Christopher Nosnibor

When it comes to goth, you might say that the apple never falls far from the tree: there’s a long history of references and recycling, with bands often taking their names from songs or otherwise referencing other bands, and there is, or at least should be, a goth band name generator somewhere on the Internet, with ‘Children’, ‘Sisters’, ‘Grooving’, ‘Dead / Death’ and ‘Ghost’ featuring prominently in the not-so random permutatable word selections. Funerals and marionettes are pretty popular, too, from as far back as 1986, when The Marionettes began life as The Screaming Marionettes.

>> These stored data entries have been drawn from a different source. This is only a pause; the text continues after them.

(* ===== verification/Utf8.v ===== *)
(** * UTF-8 and the 8.3 names

    [from_utf8] inverts [as_bytes], so does [from_utf8_lossy] on text; the two
    ways the kernel makes an 8.3 name from a string agree. *)

From S2P Require Import Prelude Device Str Fat16 FsSpec Vga Editor EditorTheorems Float64 BTreeMap Lisp.
From S2P Require Import LispEval Shell Kernel Pong Commands.
#[local] Open Scope Z_scope.

(** Decide the comparison a conditional is about, by linear arithmetic. *)
Ltac cmp := match goal with
  | |- context [?a <? ?b] => destruct (Z.ltb_spec a b); [try lia|try lia]
  | |- context [?a <=? ?b] => destruct (Z.leb_spec a b); [try lia|try lia]
  end; simpl.

Lemma is_cont_low x : is_cont (0x80 + x mod 64) = true.
Proof. rw /is_cont. pose proof (Z.mod_pos_bound x 64). by repeat cmp. Qed.

Lemma two_digits c : c = c / 64 * 64 + c mod 64.
Proof. dlia. Qed.

(** One character read back. *)
Lemma utf8_step_char c r : is_char c → utf8_step (utf8_char c ++ r) = Some (c, r).
Proof.
  intros Hc. rw /is_char in Hc. rw /utf8_char.
  destruct (Z.ltb_spec c 128). { rw /=. by repeat cmp. }
  destruct (Z.ltb_spec c 2048).
  { assert (2 ≤ c / 64 < 32) by dlia. rw /=. repeat cmp. rw is_cont_low. do 2 f_equal. dlia. }
  destruct (Z.ltb_spec c 65536).
  { assert (0 ≤ c / 4096 < 16) by dlia. rw /=. repeat (cmp; [idtac]). rw !is_cont_low /=.
    replace ((224 + c / 4096 - 224) * 4096 + (128 + (c / 64) mod 64 - 128) * 64 + (128 + c mod 64 - 128))
      with c by dlia. by repeat cmp. }
  assert (0 ≤ c / 262144 < 5) by dlia. rw /=. repeat (cmp; [idtac]). rw !is_cont_low /=.
  replace ((240 + c / 262144 - 240) * 262144 + (128 + (c / 4096) mod 64 - 128) * 4096
           + (128 + (c / 64) mod 64 - 128) * 64 + (128 + c mod 64 - 128)) with c by dlia.
  by repeat cmp.
Qed.

Lemma utf8_char_cons c : ∃ b l, utf8_char c = b :: l.
Proof. rw /utf8_char. repeat case_match; eauto. Qed.

Lemma utf8_encode_cons c s : utf8_encode (c :: s) = utf8_char c ++ utf8_encode s.
Proof. done. Qed.

Lemma utf8_length s : (length s ≤ length (utf8_encode s))%nat.
Proof.
  induction s as [|c s IH]; [done|]. rw utf8_encode_cons length_app.
  destruct (utf8_char_cons c) as (b & l & ->). simpl. lia.
Qed.

Lemma utf8_decode_fuel_encode n s :
  Forall is_char s → (length s ≤ n)%nat → utf8_decode_fuel n (utf8_encode s) = Some s.
Proof.
  intros Hs. revert n. induction Hs as [|c s Hc _ IH]; intros n Hn; [by destruct n|].
  destruct n as [|n]; [simpl in Hn; lia|]. rw utf8_encode_cons.
  pose proof (utf8_step_char c (utf8_encode s) Hc) as Hst.
  destruct (utf8_char_cons c) as (b & l & E). rw E in Hst |- *. simpl in Hst |- *.
  rw Hst /= IH; [simpl in Hn; lia|done].
Qed.

Lemma utf8_decode_encode s : Forall is_char s → utf8_decode (utf8_encode s) = Some s.
Proof. intros Hs. apply utf8_decode_fuel_encode; [done|apply utf8_length]. Qed.

Lemma utf8_lossy_fuel_encode n s :
  Forall is_char s → (length s ≤ n)%nat → utf8_lossy_fuel n (utf8_encode s) = s.
Proof.
  intros Hs. revert n. induction Hs as [|c s Hc _ IH]; intros n Hn; [by destruct n|].
  destruct n as [|n]; [simpl in Hn; lia|]. rw utf8_encode_cons.
  pose proof (utf8_step_char c (utf8_encode s) Hc) as Hst.
  destruct (utf8_char_cons c) as (b & l & E). rw E in Hst |- *. simpl in Hst |- *.
  rw Hst IH; [simpl in Hn; lia|done].
Qed.

Lemma utf8_lossy_encode s : Forall is_char s → utf8_lossy (utf8_encode s) = s.
Proof. intros Hs. apply utf8_lossy_fuel_encode; [done|apply utf8_length]. Qed.

Lemma utf8_char_bytes c : is_char c → Forall is_byte (utf8_char c).
Proof.
  intros Hc. rw /is_char in Hc. rw /utf8_char. repeat cmp; repeat constructor; rw /is_byte; try lia; dlia.
Qed.

Lemma utf8_encode_bytes s : Forall is_char s → Forall is_byte (utf8_encode s).
Proof.
  induction 1 as [|c s Hc _ IH]; [constructor|]. rw utf8_encode_cons.
  apply Forall_app; split; [by apply utf8_char_bytes|done].
Qed.

(** ** Names *)

(** Upper-casing the characters and upper-casing the bytes are the same. *)
Lemma upper_char c : is_char c → utf8_char (ascii_upper c) = ascii_upper <$> utf8_char c.
Proof.
  intros Hc. rw /is_char in Hc. assert (∀ x, 128 ≤ x → ascii_upper x = x) as Hhi.
  { intros x Hx. rw /ascii_upper. by repeat cmp. }
  destruct (Z.ltb_spec c 128) as [H|H].
  - assert (utf8_char c = [c]) as -> by (rw /utf8_char; by repeat cmp). simpl.
    rw /utf8_char. assert (ascii_upper c < 128) by (rw /ascii_upper; repeat cmp; lia). by repeat cmp.
  - rw Hhi //. symmetry. rewrite <- (list_fmap_id (utf8_char c)) at 2.
    apply list_fmap_ext. intros i b Hb. apply Hhi.
    assert (Forall (λ b, 128 ≤ b) (utf8_char c)) as Hall.
    { rw /utf8_char. repeat cmp; repeat constructor; dlia. }
    by eapply Forall_lookup_1 in Hall.
Qed.

Lemma upper_encode s : Forall is_char s → utf8_encode (to_ascii_uppercase s) = ascii_upper <$> utf8_encode s.
Proof.
  induction 1 as [|c s Hc _ IH]; [done|]. rw /to_ascii_uppercase fmap_cons !utf8_encode_cons.
  rw fmap_app upper_char //. f_equal. exact IH.
Qed.

Lemma fat_name_pad n s : Forall is_char s → fat_name n s = pad n (ascii_upper <$> utf8_encode s).
Proof.
  intros Hs. rw /fat_name /pad upper_encode //. f_equal. apply drop_replicate.
Qed.

Lemma fat_name_length n s : length (fat_name n s) = n.
Proof. rw /fat_name. len. Qed.

Lemma fat_name_bytes n s : Forall is_char s → Forall is_byte (fat_name n s).
Proof.
  intros Hs. rw fat_name_pad // /pad. apply Forall_app; split.
  - apply Forall_take, Forall_fmap. eapply Forall_impl; [by apply utf8_encode_bytes|].
    intros b Hb. rw /is_byte in Hb. rw /compose /is_byte /ascii_upper. repeat cmp; lia.
  - apply Forall_replicate. done.
Qed.

(** Commands and editor agree on file names: for every name and extension,
    the 8.3 name that [mkdir], [cat], [edit] and [run] build in place is the one
    the editor's [format_fat16_name] gives. *)
Theorem commands_editor_same_name name ext :
  Forall is_char name → Forall is_char ext →
  format_fat16_name name ext = (fat_name 8 name, fat_name 3 ext).
Proof. intros Hn Hx. by rw !fat_name_pad. Qed.

Lemma commands_editor_same_name_witness :
  format_fat16_name (str "notes") (str "c") = (fat_name 8 (str "notes"), fat_name 3 (str "c")).
Proof.
  apply commands_editor_same_name; refine (bool_decide_unpack _ _); vm_compute; exact I.
Defined.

Taking their name from the Charles Gounod composition of the same name, best known as the theme music for the television program Alfred Hitchcock Presents. The Funeral March of the Marionettes go back to that mid/late eighties heyday (broadly 84 or 85 to 87 or 88) that saw ‘goth’ solidify from being a nebulous array of post-punk bands (The Sisters of Mercy, Siouxsie and the Banshees, Bauhaus, Alien Sex Fiend) being lumped under an umbrella by a lethargic press into an actual genre with more defined stylistic boundaries, typically drawing on the aforementioned acts, but with more indie-leanings typical of The Mission and the style of guitar Wayne Hussey introduced to The Sisters on his arrival in 1984

The Funeral March of the Marionettes, from Rockford, Illinois, cite The Cure, Bauhaus, Joy Division, Siouxsie and the Banshees, and others among their influences, and while they describe their latest offering as something of a departure, it’s still dense with latter-day gothic tropes, albeit leaning more towards the atmospheric post-punk/industrial crossover space, whereby you’ve got Depeche Mode covering Joy Division, a brooding atmosphere as cool synths drift in an ocean of reverb while angst oozes from every corner of the dense, gloomy production.

Yet for all its adherence of those tropes, for all its stylistic familiarity (just look at that cover art, that’s The Sisters of Mercy / Merciful Release meets Joy Division via Rosetta Stone), ‘Slow’ hits a spot, because it’s dark, dark, dark, and the execution is spot on, sending a shiver of torment down the spine that entices you to bask in the gloom.